So many people say that they don’t like conflict and while this may be true, it’s best to learn how to handle conflict because let’s face it, life is conflict. It’s all around us – at home, work, school, church, politics, and in society as a whole. Conflict is actually natural, normal and many times necessary. It may be beneficial to learn how to successfully deal with conflict in a peaceful and humane way.
What is Conflict?
Conflict involves having serious disagreements with or about someone or something. It can lead to heated discussions and even violence. Another way to look at conflict is to have differences or incompatibilities between two or more parties. This usually stems from people who believe they are right about something and the other party is wrong or they have opposing opinions, values or principles.
Conflict Resolution
A simple strategy used to prevent or successfully handle conflict is conflict resolution, which involves an attempt to settle differences and understand why they occur in the first place. Conflict resolution attempts to get to the root of the problem and answer various questions like “What exactly is the problem?” or “Does a problem exist at all?”. The goal of conflict resolution is to come to a mutually acceptable outcome. This takes skills and patience.
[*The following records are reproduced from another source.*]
(** C2: a WelcomeMessage processed in LoggingIn, its key updates ordered by
    index and newer than the current key.  Each update's cmac is verified
    under the key before it: the first under the key that was current, every
    other under the key the update before it decrypts to.  Each secret is
    decrypted and stored under its index, and afterwards the current index
    is the last of the list, which is the highest.  A MacUpdate with the
    current index and the cmac of the current key is sent if and only if the
    list is not empty or [sendCmac] is set in the settings; nothing else is
    sent. *)
Theorem welcome_installs_keys (rc rc' : RC) (message : WelcomeMessage) :
  isActive LoggingIn rc = true →
  ascending (localCipher (_cryptoController rc)) (ku_index <$> keyUpdates message) →
  onWelcome message rc = Some (Returns tt, rc') →
  (keyUpdates message ≠ [] →
     ∃ key0,
       loadedCiphers (_cryptoController rc) !! localCipher (_cryptoController rc) = Some key0 ∧
       chain_verified mac decrypt (_deviceId rc) key0 (keyUpdates message)) ∧
  (∀ u, u ∈ keyUpdates message →
     ∃ key, decrypt (ku_key u) = Returns key ∧
            loadedCiphers (_cryptoController rc') !! ku_index u = Some key) ∧
  keyIndex (_cryptoController rc') =
    List.last (ku_index <$> keyUpdates message) (keyIndex (_cryptoController rc)) ∧
  (∀ i, i ∈ ku_index <$> keyUpdates message → i ≤ keyIndex (_cryptoController rc')) ∧
  (if bool_decide (keyUpdates message ≠ []) || toBool (sValue keySendCmac rc)
   then ∃ tag,
          RemoteConnector.generateEncryptionKeyCmac (_cryptoController rc') = Returns tag ∧
          effects rc' =
            effects rc ++ [Sent (MacUpdateMessage (keyIndex (_cryptoController rc')) tag)]
   else effects rc' = effects rc).
Proof.
  intros Hlog Hasc Hrun. unfold onWelcome in Hrun. msimpl_in Hrun.
  rewrite Hlog in Hrun. msimpl_in Hrun.
  match type of Hrun with
  | context [welcome_keyUpdates _ _ ?r] => set (r1 := r) in *
  end.
  destruct (welcome_keyUpdates (keyUpdates message) false r1)
    as [[[b'|e] r2]|] eqn:Hloop; [| done | done].
  apply welcome_loop in Hloop; [|exact Hasc].
  destruct Hloop as (-> & Hr2 & Hchain & Hlast & _ & Hinst).
  change (_cryptoController r1) with (_cryptoController rc) in Hchain, Hlast.
  change (_deviceId r1) with (_deviceId rc) in Hchain.
  assert (sValue keySendCmac r2 = sValue keySendCmac rc) as Hs by (by rewrite Hr2).
  assert (effects r2 = effects rc) as He by (by rewrite Hr2).
  assert (_socket r2 = _socket rc) as Hso by (by rewrite Hr2).
  rewrite Hs in Hrun. simpl in Hrun.
  destruct (ascending_le_last _ _ Hasc) as [_ Hall].
  assert (∀ r : RC, _cryptoController r = _cryptoController r2 → effects r = effects r2 →
          (keyUpdates message ≠ [] →
           ∃ key0,
             loadedCiphers (_cryptoController rc) !! localCipher (_cryptoController rc)
               = Some key0 ∧
             chain_verified mac decrypt (_deviceId rc) key0 (keyUpdates message)) ∧
          (∀ u, u ∈ keyUpdates message →
             ∃ key, decrypt (ku_key u) = Returns key ∧
                    loadedCiphers (_cryptoController r) !! ku_index u = Some key) ∧
          keyIndex (_cryptoController r) =
            List.last (ku_index <$> keyUpdates message) (keyIndex (_cryptoController rc)) ∧
          (∀ i, i ∈ ku_index <$> keyUpdates message → i ≤ keyIndex (_cryptoController r)))
    as Hkeys.
  { intros r Hc _. rewrite Hc. split_and!; try done.
    intros i Hi. cbn. rewrite Hlast. specialize (Hall i Hi). cbn in Hall. lia. }
  destruct (bool_decide (keyUpdates message ≠ []) || toBool (sValue keySendCmac rc)).
  - unfold sendKeyUpdate, setValue, sendMessage, sendBinaryMessage in Hrun.
    msimpl_in Hrun.
    destruct (CryptoController.generateEncryptionKeyCmac mac (_cryptoController r2))
      as [tag|e] eqn:Htag; [|done].
    msimpl_in Hrun. rewrite Hso in Hrun. destruct (_socket rc); [|done].
    injection Hrun as <-. cbn.
    destruct (Hkeys r2 eq_refl eq_refl) as (H1 & H2 & H3 & H4).
    split_and!; try done. exists tag. by rewrite He.
  - injection Hrun as <-.
    destruct (Hkeys r2 eq_refl eq_refl) as (H1 & H2 & H3 & H4). by split_and!.
Qed.
(** * The user resource service of the furniture shop (main.go)

    A shallow embedding of the handlers [createUser], [getUserByID],
    [updateUser], [deleteUser], [getAllUsers] and of the start-up sequence
    [createUsersCollection], [addAgeField], [main], together with the part
    of the document store they talk to: BSON documents, the struct codec
    that turns a [User] into a document and back, and the collection
    operations InsertOne, FindOne, UpdateOne, UpdateMany, DeleteOne, Find.

    Conventions.
    - A collection is the list of its documents in natural (insertion)
      order; a document is the ordered list of its elements.
    - [time.Time] is an instant in nanoseconds since the Unix epoch; a
      BSON date is an instant in milliseconds since the Unix epoch.
    - Every reading of the clock, every identifier the driver generates
      and the outcome of every round trip to the server ([fault]) is an
      explicit argument of the function that performs it. A write that
      fails may or may not have taken effect on the server; the fault
      says which. *)

From Stdlib Require Import ZArith NArith List Bool Lia.
From Stdlib.Strings Require Import String Ascii Byte.
Import ListNotations.

Local Open Scope string_scope.
Local Open Scope list_scope.
Local Open Scope Z_scope.

(** ** encoding/hex *)

Module hex.

Definition hextable : string := "0123456789abcdef".

Definition encodeNibble (n : N) : ascii :=
  match String.get (N.to_nat n) hextable with
  | Some c => c
  | None => "0"%char
  end.
Lemma be_decode_encode_mod n z : be_decode (be_encode n z) = z mod 256 ^ Z.of_nat n.
Proof.
  induction n as [|n IH].
  - cbn. by rewrite Z.mod_1_r.
  - cbn [be_encode]. rewrite be_decode_cons, IH, length_be_encode.
    rewrite Nat2Z.inj_succ, Z.pow_succ_r by lia.
    rewrite (Z.mul_comm 256), Z.rem_mul_r by lia. ring.
Qed.

Lemma be_decode_encode n z : 0 ≤ z < 256 ^ Z.of_nat n → be_decode (be_encode n z) = z.
Proof. intros H. by rewrite be_decode_encode_mod, Z.mod_small. Qed.

Lemma be_decode_range l : bytes_ok l → 0 ≤ be_decode l < 256 ^ Z.of_nat (length l).
Proof.
  induction 1 as [|b l Hb Hl IH]; [cbn; lia|].
  rewrite be_decode_cons. cbn [length]. rewrite Nat2Z.inj_succ, Z.pow_succ_r by lia. nia.
Qed.

Lemma be_encode_decode l : bytes_ok l → be_encode (length l) (be_decode l) = l.
Proof.
  assert (Hadd : ∀ n a z, be_encode n (a * 256 ^ Z.of_nat n + z) = be_encode n z).
  { induction n as [|n IH]; intros a z; [done|]. cbn [be_encode].
    rewrite Nat2Z.inj_succ, Z.pow_succ_r by lia.
    replace (a * (256 * 256 ^ Z.of_nat n) + z)
      with ((a * 256) * 256 ^ Z.of_nat n + z) by ring.
    f_equal; [|apply IH].
    rewrite Z.add_comm, Z.div_add by lia. by rewrite Z.mod_add by lia. }
  induction 1 as [|b l Hb Hl IH]; [done|].
  rewrite be_decode_cons. cbn [length be_encode].
  pose proof (be_decode_range l Hl) as Hr.
  f_equal; [|by rewrite Hadd].
  rewrite Z.add_comm, Z.div_add by lia.
  rewrite (Z.div_small (be_decode l)) by lia. apply Z.mod_small. lia.
Qed.

#[global] Arguments be_encode : simpl never.
#[global] Arguments be_decode : simpl never.

(** ** Byte sources

    An [io.Reader] is the list of bytes it still delivers and the error it
    reports once they are used up. *)
Inductive ioerr : Type :=
| EOF
| ErrUnexpectedEOF
| OtherIOErr (code : Z).

#[export] Instance ioerr_eq_dec : EqDecision ioerr.
Proof. solve_decision. Defined.

Record Source : Type := mkSource { avail : list Z; fin : ioerr }.

(** [io.ReadFull(r, b)] with [len(b) = n]: the bytes read, the source left,
    the error.  EOF before the first byte is [EOF], EOF after it is
    [ErrUnexpectedEOF]; with [n = 0] nothing is read and there is no error. *)
Definition ReadFull (r : Source) (n : nat) : list Z * Source * option ioerr :=
  let got := take n (avail r) in
  let r' := mkSource (drop n (avail r)) (fin r) in
  if (n <=? length (avail r))%nat then (got, r', None)
  else (got, r',
        Some (if decide (fin r = EOF)
              then (if (length (avail r) =? 0)%nat then EOF else ErrUnexpectedEOF)
              else fin r)).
Conflict Resolution Skills
One of the best approaches to conflict resolution is active listening, which involves hearing someone’s words, but also taking into account the emotions behind the words. People speak with urgency, anger or sadness. They emote while they speak. While doing so, take a step back and monitor your own emotions. Separate yourself from the situation and gain better insight into the problem at hand.
More conflict resolution skills include:
- Keep an open mind because we all see things differently
- Be as empathetic as possible to the other person’s problems
- Don’t let your emotions escalate the conflict
- Breathe and de-escalate any frustration or anger you may feel
- Stay positive and optimistic that a resolution will develop
- Communicate clearly and genuinely
- Promote the positive within the conflict
- Self-reflect and open yourself up to other people’s perspectives try to remain objective and unbiased and don’t take the conflict personally
- Be aware of body language
- Don’t get baited into overreacting, raising your voice or becoming physical
- Learn how to agree to disagree
- Learn how to be ok with disagreements
- Understand that at times there will be no conflict resolution and both parties will have to walk away
- Be humble and apologize when it’s the right time
Final Words on Developing Effective Conflict Resolution Skills
Most people don’t like conflict, but that’s because they may not have learned how to successfully handle it. Conflict resolution isn’t rocket science, but it does take time and effort as well as learning a few skills to keep in one’s back pocket. The more you know about resolving conflict, the less likely you’ll try to avoid it.